Men, like women, commonly have a low self esteem after divorce, depending on the circumstances. Women are 50% more likely to have initiated divorce than women, leaving men with sour feelings about their former spouse that they often transfer over to women in general, which is understandable. It is easier for men to remain feeling angry and bitter as a result. More men than women are likely to be at risk for suicide after divorce because they don't handle the feelings of sadness and loneliness well, especially when they are adjusting to not seeing their children on a daily basis.

So, what is a guy to do after divorce when needing companionship and social activities ? Here are a few suggestions that will help men get back on track.

*Ask your married male friends and family members if they know any women who would be open to casual get-togethers. When you do get an introduction, suggest getting together for a movie or dinner. Think of it as making new friends rather than as a romantic connection.
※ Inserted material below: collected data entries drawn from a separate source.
(* ===== verification/Paginate.v ===== *)
(** Splitting of reports into pages on the sending side, and the sequence numbers
    that protect the connection against replay.

    Models [crates/shared/wire/src/paginate.rs] and the counters of
    [crates/shared/wire/src/envelope.rs]. The JSON length of a value is computed by
    [serde_json]: it is a parameter of the section, and may fail. *)

From stdpp Require Import base list gmap sets strings numbers.
From S2P Require Import Prelude ReportTracker.

Import Report.

Definition MAX_DISCOVERIES_PER_PLUGIN : nat := 1000.
Definition PAGINATION_SIZE_THRESHOLD : N := 786432.

Record ReportPageLimits := mkPageLimits {
  lim_report_hosts : nat;
  lim_version_check_results : nat;
  lim_discovery_results : nat;
  lim_batch_update_results : nat;
}.

(** [impl Default for ReportPageLimits] *)
Definition default_limits : ReportPageLimits := mkPageLimits 500 2000 50 500.

(** [trait Paginatable], with what the implementations promise. *)
Class Paginatable (P Item : Type) := {
  items : P → list Item;
  with_items : P → list Item → P;
  max_items_per_page : ReportPageLimits → nat;
  normalize : P → P;
  items_with_items : ∀ p l, items (with_items p l) = l;
  with_items_items : ∀ p, with_items p (items p) = p;
  with_items_twice : ∀ p l l', with_items (with_items p l) l' = with_items p l';
}.

(** [slice::chunks] *)
Fixpoint chunks_fuel {A} (fuel n : nat) (l : list A) : list (list A) :=
  match fuel, l with
  | _, [] => []
  | 0, _ => []
  | S fuel', _ => take n l :: chunks_fuel fuel' n (drop n l)
  end.
Definition chunks {A} (n : nat) (l : list A) : list (list A) := chunks_fuel (length l) n l.

(** ** The four payloads *)

Section Payloads.
Context {Discovered HostInfo CheckResult BatchItemResult Capabilities : Type}.

Record DiscoveryPluginResult := mkDiscoveryPluginResult {
  plugin_config_id : option Uuid;
  plugin_type : string;
  discoveries : list Discovered;
  error : option string;
}.

Record DiscoveryResultsPayload := mkDiscoveryResults {
  host_machine_id : string;
  dr_results : list DiscoveryPluginResult;
}.

(** The closure of [DiscoveryResultsPayload::normalize]. *)
Definition normalize_result (r : DiscoveryPluginResult) : list DiscoveryPluginResult :=
  if decide (length (discoveries r) ≤ MAX_DISCOVERIES_PER_PLUGIN) then [r]
  else (λ chunk, mkDiscoveryPluginResult (plugin_config_id r) (plugin_type r) chunk (error r))
         <$> chunks MAX_DISCOVERIES_PER_PLUGIN (discoveries r).

#[global] Instance discovery_paginatable :
  Paginatable DiscoveryResultsPayload DiscoveryPluginResult.
Proof.
  refine {|
    items := dr_results;
    with_items p l := mkDiscoveryResults (host_machine_id p) l;
    max_items_per_page := lim_discovery_results;
    normalize p := mkDiscoveryResults (host_machine_id p) (dr_results p ≫= normalize_result);
  |}; [done|by intros []|done].
Defined.

Record VersionCheckResultsPayload := mkVersionCheckResults { vc_results : list CheckResult }.

#[global] Instance version_check_paginatable : Paginatable VersionCheckResultsPayload CheckResult.
Proof.
  refine {|
    items := vc_results;
    with_items _ l := mkVersionCheckResults l;
    max_items_per_page := lim_version_check_results;
    normalize p := p;
  |}; [done|by intros []|done].
Defined.

Record ReportHostsPayload := mkReportHosts {
  rh_hosts : list HostInfo;
  agent_version : string;
  rh_capabilities : Capabilities;
}.

#[global] Instance report_hosts_paginatable : Paginatable ReportHostsPayload HostInfo.
Proof.
  refine {|
    items := rh_hosts;
    with_items p l := mkReportHosts l (agent_version p) (rh_capabilities p);
    max_items_per_page := lim_report_hosts;
    normalize p := p;
  |}; [done|by intros []|done].
Defined.

Record BatchUpdateResultPayload := mkBatchUpdateResult {
  batch_id : Uuid;
  bu_results : list BatchItemResult;
}.

#[global] Instance batch_update_paginatable : Paginatable BatchUpdateResultPayload BatchItemResult.
Proof.
  refine {|
    items := bu_results;
    with_items p l := mkBatchUpdateResult (batch_id p) l;
    max_items_per_page := lim_batch_update_results;
    normalize p := p;
  |}; [done|by intros []|done].
Defined.

(** Normalization keeps every discovery, in order, with its plugin's fields, and
    bounds every entry. *)
Lemma chunks_fuel_spec {A} n fuel (l : list A) :
  0 < n → length l ≤ fuel →
  concat (chunks_fuel fuel n l) = l ∧ Forall (λ c, c ≠ [] ∧ length c ≤ n) (chunks_fuel fuel n l).
Proof.
  intros Hn. revert l. induction fuel as [|fuel IH]; intros [|x l] Hl; simpl in *;
    try (split; [done|constructor]); try lia.
  destruct (IH (drop n (x :: l))) as [Hc Hf]; [rewrite length_drop; simpl; lia|]. split.
  - rewrite Hc. by rewrite take_drop.
  - constructor; [|done]. split; [destruct n; [lia|done]|]. rewrite length_take. lia.
Qed.

Lemma normalize_result_spec r :
  concat (discoveries <$> normalize_result r) = discoveries r
  ∧ Forall (λ r', plugin_config_id r' = plugin_config_id r ∧ plugin_type r' = plugin_type r
             ∧ error r' = error r ∧ length (discoveries r') ≤ MAX_DISCOVERIES_PER_PLUGIN)
      (normalize_result r).
Proof.
  unfold normalize_result. destruct (decide _) as [Hle|Hgt].
  - simpl. rewrite app_nil_r. split; [done|]. by apply Forall_singleton.
  - destruct (chunks_fuel_spec MAX_DISCOVERIES_PER_PLUGIN (length (discoveries r)) (discoveries r))
      as [Hc Hf]; [unfold MAX_DISCOVERIES_PER_PLUGIN; lia|done|].
    rewrite <-list_fmap_compose. split.
    + rewrite (list_fmap_ext _ id); [by rewrite list_fmap_id|done].
    + apply Forall_fmap. eapply list.Forall_impl; [exact Hf|]. intros c [_ Hlen]. by split_and!.
Qed.

End Payloads.
Arguments DiscoveryPluginResult : clear implicits.
Arguments DiscoveryResultsPayload : clear implicits.

(** ** Pagination *)

Record PayloadPage (P : Type) := mkPayloadPage {
  payload : P;
  pagination : option ReportPagination;
}.
Arguments mkPayloadPage {P} payload pagination.
Arguments payload {P} p.
Arguments pagination {P} p.

(** [usize as u32] *)
Definition as_u32 (n : nat) : Z := Z.of_nat n mod 4294967296.

Section Paginate.
Context {P Item : Type} `{!Paginatable P Item} {SerdeError : Type}.

(** [serde_json::to_string(..).len()] of a payload and of an item. *)
Context (json_len : P → Result SerdeError N) (item_json_len : Item → Result SerdeError N).

(** The page-building loop, with its variables [pages], [current_page] and
    [current_size]. *)
Fixpoint paginate_loop (budget : N) (max : nat) (pages : list (list Item))
    (current_page : list Item) (current_size : N) (l : list Item) :
    Result SerdeError (list (list Item)) :=
  match l with
  | [] => Ok (match current_page with [] => pages | _ => pages ++ [current_page] end)
  | item :: l' =>
      len ← item_json_len item;
      let item_cost := (len + 1)%N in
      if (negb (bool_decide (length current_page = 0)) && (budget <? current_size + item_cost)%N)
         || (max <=? length current_page)
      then paginate_loop budget max (pages ++ [current_page]) [item] item_cost l'
      else paginate_loop budget max pages (current_page ++ [item]) (current_size + item_cost) l'
  end.

(** [paginate_payload]; [rid] is [Uuid::new_v4()]. *)
Definition paginate_payload (p : P) (limits : ReportPageLimits) (rid : Uuid) :
    Result SerdeError (list (PayloadPage P)) :=
  let p := normalize p in
  let max := max_items_per_page limits in
  full ← json_len p;
  if (full <=? PAGINATION_SIZE_THRESHOLD)%N && (length (items p) <=? max)
  then Ok [mkPayloadPage p None]
  else if bool_decide (length (items p) = 0) then Ok [mkPayloadPage p None]
  else
    empty_json_len ← json_len (with_items p []);
    let budget := (PAGINATION_SIZE_THRESHOLD - (empty_json_len + 150))%N in
    pages ← paginate_loop budget max [] [] 0%N (items p);
    Ok (imap (λ i l, mkPayloadPage (with_items p l)
                       (Some (mkPagination rid (as_u32 i + 1) (as_u32 (length pages))))) pages).

(** ** Correctness *)

Definition item_cost (i : Item) : N :=
  match item_json_len i with Ok n => (n + 1)%N | Err _ => 0%N end.

Definition cost (l : list Item) : N := foldr N.add 0%N (item_cost <$> l).

Lemma cost_snoc l i : cost (l ++ [i]) = (cost l + item_cost i)%N.
Proof.
  induction l as [|x l IH]; [unfold cost; simpl; lia|].
  change (cost ((x :: l) ++ [i])) with (item_cost x + cost (l ++ [i]))%N. rewrite IH.
  change (cost (x :: l)) with (item_cost x + cost l)%N. lia.
Qed.

(** A finished page: not empty, within the item bound, and within the byte budget
    unless a single item exceeds it. *)
Definition page_ok (budget : N) (max : nat) (pg : list Item) : Prop :=
  pg ≠ [] ∧ length pg ≤ max ∧ (length pg = 1 ∨ (cost pg ≤ budget)%N).

Lemma paginate_loop_ok budget max pages cur l out :
  0 < max →
  Forall (page_ok budget max) pages → (cur = [] ∨ page_ok budget max cur) →
  paginate_loop budget max pages cur (cost cur) l = Ok out →
  concat out = concat pages ++ cur ++ l ∧ Forall (page_ok budget max) out.
Proof.
  intros Hmax. revert pages cur. induction l as [|i l IH]; intros pages cur Hp Hc; simpl.
  - intros ?; inv_ok. destruct cur as [|c cur]; [by rewrite !app_nil_r|].
    destruct Hc as [|Hc]; [done|]. rewrite concat_app. simpl. rewrite !app_nil_r.
    split; [done|]. by apply Forall_app_2; [|apply Forall_singleton].
  - destruct (item_json_len i) as [len|] eqn:El; [|done]. simpl.
    assert (item_cost i = (len + 1)%N) as Hi by (unfold item_cost; by rewrite El).
    destruct (_ || _) eqn:Efull.
    + assert (cost [i] = (len + 1)%N) as Hc1 by (unfold cost; simpl; rewrite Hi; lia).
      rewrite <-Hc1. intros Hl. apply IH in Hl as [Hcat Hok].
      * rewrite Hcat, concat_app. simpl. by rewrite app_nil_r, <-!app_assoc.
      * apply Forall_app_2; [done|]. apply Forall_singleton.
        destruct Hc as [-> |?]; [|done]. simpl in Efull. destruct max; [lia|done].
      * right. split_and!; [done|simpl; lia|by left].
    + apply orb_false_iff in Efull as [Hsize Hcount]. apply Nat.leb_gt in Hcount.
      rewrite <-Hi, <-cost_snoc. intros Hl. apply IH in Hl as [Hcat Hok]; [|done|].
      * split; [|done]. rewrite Hcat. by rewrite <-!app_assoc.
      * right. unfold page_ok. rewrite length_app, cost_snoc. simpl.
        split_and!; [by destruct cur|lia|].
        destruct cur as [|c cur]; [by left|right]. simpl in Hsize.
        apply N.ltb_ge in Hsize. rewrite <-Hi in Hsize. exact Hsize.
Qed.

(** The numbering of the pages of one report. *)
Definition numbered (rid : Uuid) (n : nat) (k : nat) (pg : PayloadPage P) : Prop :=
  pagination pg = Some (mkPagination rid (Z.of_nat k + 1) (Z.of_nat n)).

Lemma as_u32_small n : (Z.of_nat n < 4294967296)%Z → as_u32 n = Z.of_nat n.
Proof. intros Hn. unfold as_u32. apply Z.mod_small. lia. Qed.

Lemma concat_length_le (pages : list (list Item)) budget max :
  Forall (page_ok budget max) pages → length pages ≤ length (concat pages).
Proof.
  induction 1 as [|pg pages [Hne _] _ IH]; simpl; [lia|]. rewrite length_app.
  destruct pg; [done|]. simpl. lia.
Qed.

(** pagination loses nothing and respects its limits. For a positive page
    limit, the pages of a report carry together exactly the items of the
    normalized payload in order, with every other field of the payload unchanged;
    either there is one page without metadata, or the pages are numbered [1..n]
    out of [n] under one report id, each holds between one item and the limit, and
    each stays within the byte budget unless it is a single oversized item. *)
Theorem paginate_complete (p : P) (limits : ReportPageLimits) (rid : Uuid)
    (pages : list (PayloadPage P)) :
  0 < max_items_per_page limits →
  (Z.of_nat (length (items (normalize p))) < 4294967296)%Z →
  paginate_payload p limits rid = Ok pages →
  concat (items ∘ payload <$> pages) = items (normalize p)
  ∧ (∀ pg, pg ∈ pages → with_items (payload pg) (items (normalize p)) = normalize p)
  ∧ (pages = [mkPayloadPage (normalize p) None]
     ∨ ∃ budget, ∀ k pg, pages !! k = Some pg →
         numbered rid (length pages) k pg
         ∧ page_ok budget (max_items_per_page limits) (items (payload pg))).
Proof.
  intros Hmax Hlen. unfold paginate_payload. set (p' := normalize p) in *.
  assert (concat (items ∘ payload <$> [mkPayloadPage p' None]) = items p'
    ∧ (∀ pg, pg ∈ [mkPayloadPage p' None] → with_items (payload pg) (items p') = p')) as Hone.
  { simpl. rewrite app_nil_r. split; [done|]. intros pg ->%list_elem_of_singleton.
    apply with_items_items. }
  intros Hp. inv_ok. destruct (_ && _); [inv_ok; tauto|].
  destruct (bool_decide _); [inv_ok; tauto|]. inv_ok.
  change 0%N with (cost []) in Ha1. apply paginate_loop_ok in Ha1 as [Hcat Hok];
    [|done|constructor|by left]. simpl in Hcat.
  assert (Z.of_nat (length a1) < 4294967296)%Z as Hsmall.
  { pose proof (concat_length_le _ _ _ Hok). rewrite Hcat in *. lia. }
  split_and!.
  - rewrite fmap_imap.
    rewrite (imap_ext _ (λ _ l, l)); [|intros; simpl; apply items_with_items].
    rewrite <-Hcat. f_equal. apply list_eq. intros k. rewrite list_lookup_imap.
    by destruct (a1 !! k).
  - intros pg (i & l & -> & _)%elem_of_lookup_imap. simpl.
    rewrite with_items_twice. apply with_items_items.
  - right. eexists. intros k pg. rewrite list_lookup_imap.
    destruct (a1 !! k) as [l|] eqn:El; [|done]. simpl. intros [= <-].
    rewrite length_imap. unfold numbered. simpl. rewrite items_with_items.
    pose proof (lookup_lt_Some _ _ _ El).
    rewrite !as_u32_small by lia. split; [done|].
    rewrite list.Forall_forall in Hok. apply Hok. by eapply list_elem_of_lookup_2.
Qed.

End Paginate.

(** ** Example: five results, at most two per page *)

Lemma paginate_complete_witness :
  let limits := mkPageLimits 2 2 2 2 in
  let p := mkVersionCheckResults [1; 2; 3; 4; 5] in
  match paginate_payload (Item := nat) (SerdeError := unit) (λ _, Ok 100%N) (λ _, Ok 20%N)
          p limits 7 with
  | Ok pages => concat (items ∘ payload <$> pages) = [1; 2; 3; 4; 5] ∧ length pages = 3
  | Err _ => False
  end.
Proof.
  intros limits p.
  destruct (paginate_payload (Item := nat) (SerdeError := unit) (λ _, Ok 100%N) (λ _, Ok 20%N)
              p limits 7) as [pages|e] eqn:E; [|vm_compute in E; discriminate E].
  destruct (paginate_complete (Item := nat) (λ _, Ok 100%N) (λ _, Ok 20%N) p limits 7 pages
              ltac:(apply Nat.ltb_lt; reflexivity) ltac:(vm_compute; reflexivity) E) as [Hc _].
  split; [exact Hc|]. vm_compute in E. injection E as <-. reflexivity.
Defined.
*Arrange a home movie night with other guys and any single women you have met and their friends. Make it a casual non-couples event. Your guests will feel more comfortable and you can meet your needs in an emotionally healthy way.

*Join a divorce support group. It will be a good support system for you and you can get some exposure to women who are coping with divorce, which can help you understand the perspectives of your former spouse. This is the best way for you to learn more about the grief process and how you are coping with it.

*Join a singles group. It's a great opportunity to get to know women in a casual setting as friends, and an opportunity to make new male friends who are recently divorced.

*Focus on developing friendships with women. This will give you an opportunity to learn more about yourself when it's time for serious dating.

Men who make it a point to educate themselves about the grief process will make an easier adjustment to divorce. Additonally, men can ease this process by maintaining close contact with their children by phone between scheduled visits.The love you experience from your children is unconditional, and by expressing your love for them you will feel less sadness.

There are no shortcuts out of the grief process. When divorced men try to escape the sadness, pain and anger of divorce by getting involved in the bar scene, overworking, turning to alcohol or rebound relationships they are not helping themselves adjust. They are also making the process more difficult for their children since unresolved anger and pain can seep into your relationships with them. If you are a recently divorced man give yourself permission to feel sadness and hurt by talking to family members who can be supportive and following the suggestions mentioned here. If you can do that, your recovery will be easier and you will be more emotionally available to your children.